📕 subnode [[@Jayu/canonical meta]] in 📚 node [[canonical-meta]]

Canonical Meta

What is a Meta?

Meta is how I call:

  • The way a [[personal knowledge base]] I've made works.
    • i.e. its data model, and all the workflows that help maintaining its data.
  • A description made for myself (and others) of how a personal knowledge base I've made works.
    • i.e. the documentation of its data model and all the workflows that help maintaning its data.

In short: it's my own nickname for something quite banal. But doing it makes my [[digital garden]]s comfier for myself.

Principles of a Meta

  • Translatability
    • Metas must strive to be easily translatable.
      • A well-defined Meta is easier to translate.
  • Modularity
    • Each Meta must be able to develop its own solutions for its own particular problems.
  • *Formalization
    • Metas must be both readable and amenable to formalization.
      • No compromises: maximal readability must co-exist alongside maximal formalization.
  • Flexibility
    • Metas must strive to be flexible both synchronycally and diachronycally.
      • Multiple structures must coexist inside a Meta.
        • Metas must have both vertical and horizontal structures.
          • No compromises: maximal verticality must co-exist alongside maximal horizontality.
      • Metas must be able to change throughout time without imploding.
        • Metas must be able to productively die and lend themselves and their data to be consumed by other Metas, if necessary.
  • Forgiveness
    • No Meta can promise itself, let alone others, to perfectly follow its own principles.

What is a canonical Meta?

There are advantages to having multiple personal knowledge bases, public or private.
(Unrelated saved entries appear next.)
Lemma gw_pending now now_ns s p : gw_ok now now_ns s -> pending_ok p -> gw_ok now now_ns (gs_orders p (gs_client_ids s) s).
Proof. intros Hg Hp. apply gw_orders; [done|done|apply Hg]. Qed.

Lemma gw_completed now now_ns u hi lo s : gw_ok now now_ns s -> gw_ok now now_ns (complete_pending u hi lo s).2.
Proof.
  intros Hg. unfold complete_pending. pose proof (remove_pending u (join_order_id hi lo) _ (go_pending _ _ _ Hg)) as Hp.
  destruct (pd_remove _ _ _) as [o p]. by apply gw_pending.
Qed.

Lemma gw_routed now now_ns t event s : gw_ok now now_ns s -> gw_ok now now_ns (on_cast_event t event s).2.
Proof.
  intros Hg. destruct event as [r|r|r|r|r|sid v]; cbn [on_cast_event snd].
  - unfold route_fill. case_if; repeat apply gw_pushed; done.
  - unfold route_order_done. case_if; [done|]. pose proof (gw_completed now now_ns (wd_user_id r) (wd_order_id_hi r) (wd_order_id_lo r) s Hg) as Hc.
    destruct (complete_pending _ _ _ _) as [o s1]. by apply gw_pushed.
  - apply gw_pushed, gw_pending; [done|apply resting_pending, Hg].
  - unfold route_order_failed. pose proof (gw_completed now now_ns (wx_user_id r) (wx_order_id_hi r) (wx_order_id_lo r) s Hg) as Hc.
    destruct (complete_pending _ _ _ _) as [[o|] s1]; cbn [snd] in Hc; apply gw_pushed; [|done]. apply gw_orders; [done|apply Hc|apply release_cids, Hc].
  - by apply gw_pushed.
  - done.
Qed.

Lemma gw_expired now now_ns cutoff s : gw_ok now now_ns s -> gw_ok now now_ns (expire_stale_orders cutoff s).
Proof.
  intros Hg. unfold expire_stale_orders. pose proof (timeout_pending cutoff _ (go_pending _ _ _ Hg)) as Hp. destruct (time_out cutoff (gs_pending s)) as [stale p].
  assert (gw_ok now now_ns (gs_orders p (gs_client_ids s) s)) as Hg1 by (by apply gw_pending). revert Hg1. generalize (gs_orders p (gs_client_ids s) s).
  induction stale as [|o stale IH]; intros s1 Hg1; [done|]. by apply IH, gw_pushed.
Qed.

Lemma gw_swept now now_ns timeout s : gw_ok now now_ns s -> gw_ok now now_ns (sweep now_ns timeout s).
Proof.
  intros Hg. unfold sweep. assert (gw_ok now now_ns (expire_stale_orders (sat_u64 (now_ns - timeout)) s)) as Hg1 by (by apply gw_expired).
  apply gw_orders; [done|apply drop_pending, Hg1|apply expire_cids, Hg1].
Qed.

Lemma gw_opened now now_ns u s : gw_ok now now_ns s -> gs_next_conn_id s < U64_MAX ->
  gw_ok now now_ns (open_connection now_ns u s).2 /\ gs_next_conn_id s <= gs_next_conn_id (open_connection now_ns u s).2 <= gs_next_conn_id s + 1 /\
  gs_pending (open_connection now_ns u s).2 = gs_pending s /\ gs_client_ids (open_connection now_ns u s).2 = gs_client_ids s /\
  (forall c, c <> gs_next_conn_id s -> gs_connections (open_connection now_ns u s).2 !! c = gs_connections s !! c).
Proof.
  intros Hg Hn. unfold open_connection, add_connection. case_if; [split; [done|split; [cbn; lia|done]]|]. set (id := gs_next_conn_id s).
  pose proof (go_count _ _ _ Hg) as Hc. rewrite wrap_u64_id by width_lia. set (s1 := mkGateway _ _ _ _ _ _ _ _ _ _ _ _ _ _ _ _).
  assert (gs_connections s !! id = None) as Ef.
  { destruct (gs_connections s !! id) as [conn|] eqn:E; [|done]. destruct (go_next _ _ _ Hg id ltac:(by eexists)). unfold id in *. lia. }
  assert (gw_ok now now_ns s1) as Hg1.
  { destruct Hg as [Gp Gc Gb Gs Gw Gd Gn Gk Gl Gm]. split; cbn; try done; try lia.
    - intros c. cbn. specialize (Gw c). destruct (decide (c = id)) as [->|Hne]; [|by rewrite !lookup_insert_ne]. rewrite !lookup_insert_eq. by eexists.
    - intros c conn E0. apply lookup_insert_Some in E0 as [[_ <-]|[_ E0]]; [done|by eapply Gd].
    - intros c [conn E0]. apply lookup_insert_Some in E0 as [[<- _]|[_ E0]]; [unfold id; lia|]. destruct (Gn c ltac:(by eexists)). unfold id. lia.
    - by apply (limits_same _ s). }
  assert (gw_ok now now_ns (touch_connection id now_ns s1)) as Hg2 by (by apply gw_touched).
  pose proof (greet_posted id (now_ns / 1000000) (touch_connection id now_ns s1)) as Hp. cbn [snd]. pose proof (alike_fields _ _ (po_alike _ _ _ Hp)) as (E1 & E2 & _ & _ & _ & _ & E7).
  split; [eapply gw_posted; [exact Hg2|exact Hp|apply queue_wakes, Hg2]|]. split; [rewrite E7; cbn; unfold id; lia|]. split; [by rewrite E1|]. split; [by rewrite E2|].
  intros c Hne. rewrite (po_conns _ _ _ Hp). cbn. rewrite lookup_alter_ne, lookup_insert_ne by done. destruct (gs_connections s !! c) as [conn|]; [|done]. cbn.
  unfold posts_for. cbn. by replace (c =? id) with false by (unfold id; lia).
Qed.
However, one particular and nasty disadvantage is not having the same data model and/or a way to translate different models. This is why some [[Zettelkastener]]s defend maintaining a single, unified knowledge base for your entire life.
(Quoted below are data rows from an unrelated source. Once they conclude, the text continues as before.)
Lemma liquidation_order_closes_witness :
  let e := snd (enqueue 7 1 5 (LiquidationEngine_new 1000 10 3 500 60000)) in
  let o := mkLiqOrder 1 7 1 0 100 4 10 in
  (exists s, In s (le_active e) /\ ls_status s = LActive /\ key_of s = (lo_user_id o, lo_symbol_id o) /\ ls_round s = lo_round o /\
    (1 < lo_round o -> sat_u64 (ls_last_order_ns s + sat_u64 (lo_round o * le_base_delay_ns e)) <= 9)) /\
  -4 <> 0 /\ lo_qty o = 4 /\ 1 <= lo_round o <= le_max_rounds e /\
  (0 < le_base_slip_bps e -> lo_slip_bps o = Z.min (lo_round o * lo_round o * le_base_slip_bps e) (le_max_slip_bps e)) /\
  (0 < -4 -> lo_side o = 1 /\ lo_price o = 100 * (10000 - lo_slip_bps o) / 10000 /\ lo_price o <= 100) /\
  (-4 < 0 -> lo_side o = 0 /\ lo_price o = 100 * (10000 + lo_slip_bps o) / 10000 /\ 100 <= lo_price o).
Proof.
  apply (liquidation_order_closes (snd (enqueue 7 1 5 (LiquidationEngine_new 1000 10 3 500 60000))) 9 (fun _ _ => -4) (fun _ => 100)).
  - apply enqueue_ok. split; cbn; [apply NoDup_nil; done | constructor | width_lia].
  - split; cbn; width_lia.
  - intros _. width_lia.
  - intros _ _. width_lia.
  - vm_compute. by left.
Defined.

(** ** Escalation *)

(** Sweeps: when, and the positions and marks they see. *)
Definition Sweep : Type := (Z * (Z -> Z -> Z) * (Z -> Z))%type.

Fixpoint sweeps (sched : list Sweep) (e : LiquidationEngine) : LiquidationEngine * list LiquidationOrder * list SocializedLoss :=
  match sched with
  | [] => (e, [], [])
  | (t, pf, mf) :: tl =>
      let '(e1, os, ss) := maybe_process t pf mf e in
      let '(e2, os', ss') := sweeps tl e1 in (e2, os ++ os', ss ++ ss')
  end.

Definition order_key_of (o : LiquidationOrder) : Z * Z := (lo_user_id o, lo_symbol_id o).
Definition loss_key_of (l : SocializedLoss) : Z * Z := (sl_user_id l, sl_symbol_id l).
Definition only {A} (kf : A -> Z * Z) (k : Z * Z) (l : list A) : list A := List.filter (fun x => bool_decide (kf x = k)) l.
(* ===== verification/ShardFill.v ===== *)
(** * ShardFill: what fills and orders do to a risk shard

    [process_fill] against a specification on the two maps it is about: the
    positions and the accounts of the users of the shard.  [process_order],
    [freeze], [release_frozen_for_order], [confirm_freeze] and
    [replay_freeze_order]: the margin reserved for a user is the sum over his
    open orders, an accepted order leaves him solvent, and releasing it gives
    the reservation back. *)

From S2P Require Import Prelude Hash Messages Types Position Margin Funding Liquidation ShardState Shard ShardInv.

(** ** The specification *)

Definition mine (s : RiskShard) (u : Z) : bool := u mod rs_shard_count s =? rs_shard_id s.

Abbreviation Maps := (gmap (Z * Z) Position * gmap Z Account)%type.

(** A side of the fill moves the user's position and charges him the fee, when
    he belongs to the shard. *)
Definition side_maps (in_shard : bool) (u side fee : Z) (f : FillEvent) (m : Maps) : Maps :=
  let '(ps, acs) := m in
  if in_shard then
    (<[(u, fe_symbol_id f) := Position_apply_fill side (fe_price f) (fe_qty f) (fe_seq f)
         (default (Position_new u (fe_symbol_id f)) (ps !! (u, fe_symbol_id f)))]> ps,
     <[u := deduct_fee fee (default (Account_new u 0) (acs !! u))]> acs)
  else m.

Definition other_side (side : Z) : Z := if side =? 0 then 1 else 0.

Definition fill_maps (s : RiskShard) (f : FillEvent) (tbps mbps : Z) (m : Maps) : Maps :=
  side_maps (mine s (fe_maker_user_id f)) (fe_maker_user_id f) (other_side (fe_taker_side f)) (calculate_fee (fe_qty f) (fe_price f) mbps) f
    (side_maps (mine s (fe_taker_user_id f)) (fe_taker_user_id f) (fe_taker_side f) (calculate_fee (fe_qty f) (fe_price f) tbps) f m).

(** A fill the matching engine can emit. *)
Definition fill_ok (f : FillEvent) : Prop := 0 <= fe_symbol_id f /\ 0 < fe_qty f /\ 0 < fe_price f.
Nonetheless, I've found a way to avoid this problem for myself by making a default data model upon which all my personal knowledge bases build themselves, and which they translate back to. That's what I call my canonical Meta.

The structure of a Meta

Garden

A garden is a small world embedded into a digital or analog medium. It contains inhabitants.

Inhabitants

A garden's inhabitants can be:

  • Gardeners, conscious and non-conscious subjects of any kind who build a garden.
    • i.e. people, tools used for building a garden, AI, and possibly a few alien species.
  • Environment, the data that exists inside a garden.
  • Handbooks, the consensus between gardeners on how to structure an environment.
  • Neighbors, everything that exists outside of a garden.
    • i.e. the entire Universe, sans my gardens.
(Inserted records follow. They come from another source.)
(** An insurance draw creates no money.  A loss of an account at or above
    zero equity changes nothing; otherwise the account's deficit moves from the
    symbol's insurance fund to its collateral, so that collateral and funds
    together are what they were, no other account or fund changes, and the
    account's equity, recomputed, is exactly zero. *)
Theorem loss_moves_deficit q n l now s a c :
  shard_ok q n s -> q <= I64_MAX -> n <= I64_MAX -> rs_accounts s !! sl_user_id l = Some a ->
  rates_ok (rs_margin s) -> marks_ok (rs_fallback_mark_prices s) ->
  let frozen := frozen_for_user s (sl_user_id l) in
  let ps := iter_positions_for_user s (sl_user_id l) in
  2 * Z.abs (ac_collateral a) + Z.abs frozen + 2 * zsum (fun p => Z.abs (spec_upnl (rs_margin s) (rs_fallback_mark_prices s) p)) ps +
    zsum (spec_ntl (rs_margin s) (rs_fallback_mark_prices s)) ps + c <= I64_MAX ->
  0 <= c -> map_Forall (fun _ f => Z.abs (if_balance f) <= c) (rs_insurance_funds s) ->
  let equity := ac_collateral a + zsum (spec_upnl (rs_margin s) (rs_fallback_mark_prices s)) ps in
  exists o s', process_socialized_loss l now s = Ok (o, s') /\
    (0 <= equity -> s' = s /\ o = None) /\
    (equity < 0 -> o <> None /\
      total_collateral (rs_accounts s') + total_funds (rs_insurance_funds s') = total_collateral (rs_accounts s) + total_funds (rs_insurance_funds s) /\
      (forall u, u <> sl_user_id l -> rs_accounts s' !! u = rs_accounts s !! u) /\
      exists a' st', rs_accounts s' !! sl_user_id l = Some a' /\ ac_collateral a' = ac_collateral a - equity /\
        calculate (rs_margin s') a' (iter_positions_for_user s' (sl_user_id l)) (rs_fallback_mark_prices s') frozen = Ok st' /\ ms_equity st' = 0).
Proof.
  intros Hs Hq Hn Ha Hr Hm frozen ps HF Hc Hfund equity. unfold process_socialized_loss. rewrite Ha. fold frozen ps.
  pose proof (positions_fit q n s (sl_user_id l) Hs Hq Hn) as Hpf. fold ps in Hpf.
  pose proof (spec_sums (rs_margin s) (rs_fallback_mark_prices s) ps Hr Hm) as (S1 & _). pose proof (spec_ntl_sum_nonneg (rs_margin s) _ ps Hr Hm).
  rewrite (calculate_exact _ _ a ps frozen Hr Hm Hpf) by (unfold sums_fit; lia). cbn [mbind Res_bind spec_state ms_equity ma_upnl spec_acc]. fold equity.
  destruct (equity >=? 0) eqn:Ee; [exists None, s; split; [done|]; split; [done | lia]|].
  set (fund0 := default _ _). assert (Hf0 : Z.abs (if_balance fund0) <= c) by (unfold fund0; destruct (rs_insurance_funds s !! _) eqn:E; cbn; [exact (Hfund _ _ E) | lia]).
  rewrite (sat_i64_id (- equity)) by width_lia. eexists _, _. split; [done|]. split; [lia|]. intros Hneg. split; [done|].
  set (a' := credit (- equity) a). assert (Ha' : ac_collateral a' = ac_collateral a - equity) by (cbn; rewrite sat_i64_id by width_lia; lia).
  match goal with |- context [rs_accounts ?x] => set (s' := x) end.
  assert (Es : rs_accounts s' = <[sl_user_id l := a']> (rs_accounts s) /\
    rs_insurance_funds s' = <[sl_symbol_id l := fund_deduct (- equity) fund0]> (rs_insurance_funds s) /\
    rs_margin s' = rs_margin s /\ rs_fallback_mark_prices s' = rs_fallback_mark_prices s /\ iter_positions_for_user s' = iter_positions_for_user s).
  { unfold s', push_persist. by repeat case_match. }
  destruct Es as (-> & -> & -> & -> & ->). split; [|split].
  - unfold total_collateral, total_funds. rewrite !msum_insert, Ha. cbn [from_option]. rewrite Ha'.
    assert (from_option (fun f => if_balance f) 0 (rs_insurance_funds s !! sl_symbol_id l) = if_balance fund0) as -> by (unfold fund0; by destruct (rs_insurance_funds s !! sl_symbol_id l)).
    cbn [fund_deduct if_balance]. rewrite sat_i64_id by width_lia. lia.
  - intros u Hu. by rewrite lookup_insert_ne.
  - exists a'. eexists. split; [by rewrite lookup_insert_eq|]. split; [done|]. split; [apply calculate_exact; try done; unfold sums_fit; rewrite Ha'; unfold equity; fold ps; lia|].
    cbn [spec_state ms_equity ma_upnl spec_acc]. rewrite Ha'. fold ps. unfold equity. lia.
Qed.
From the point of view of a garden, everything that inhabits it is an entity composed of data.

Environment

An environment is a structure which can only see and work with itself. It is the job of gardeners to translate neighbors into its data model. An environment has its own life, producing data of its own

An environment is composed of sets. Reified sets are called elements. Any other set is a non-reified set.

A set's status as an element is a matter of perspective.

Classes and singulars

Sets can be instantiated. An instance that can also be instantiated is a class, and if they're an instance of a class, they're a subclass. An instance that can't be instantiated is a singular.

Elements

An element is a set composed by:

  • Content, a set of data.
    • e.g. the content of an article, a picture, an encylopedia's entry, other elements.
  • Attributes, a set of metadata.
    • e.g. an URI, an identifier, creation date.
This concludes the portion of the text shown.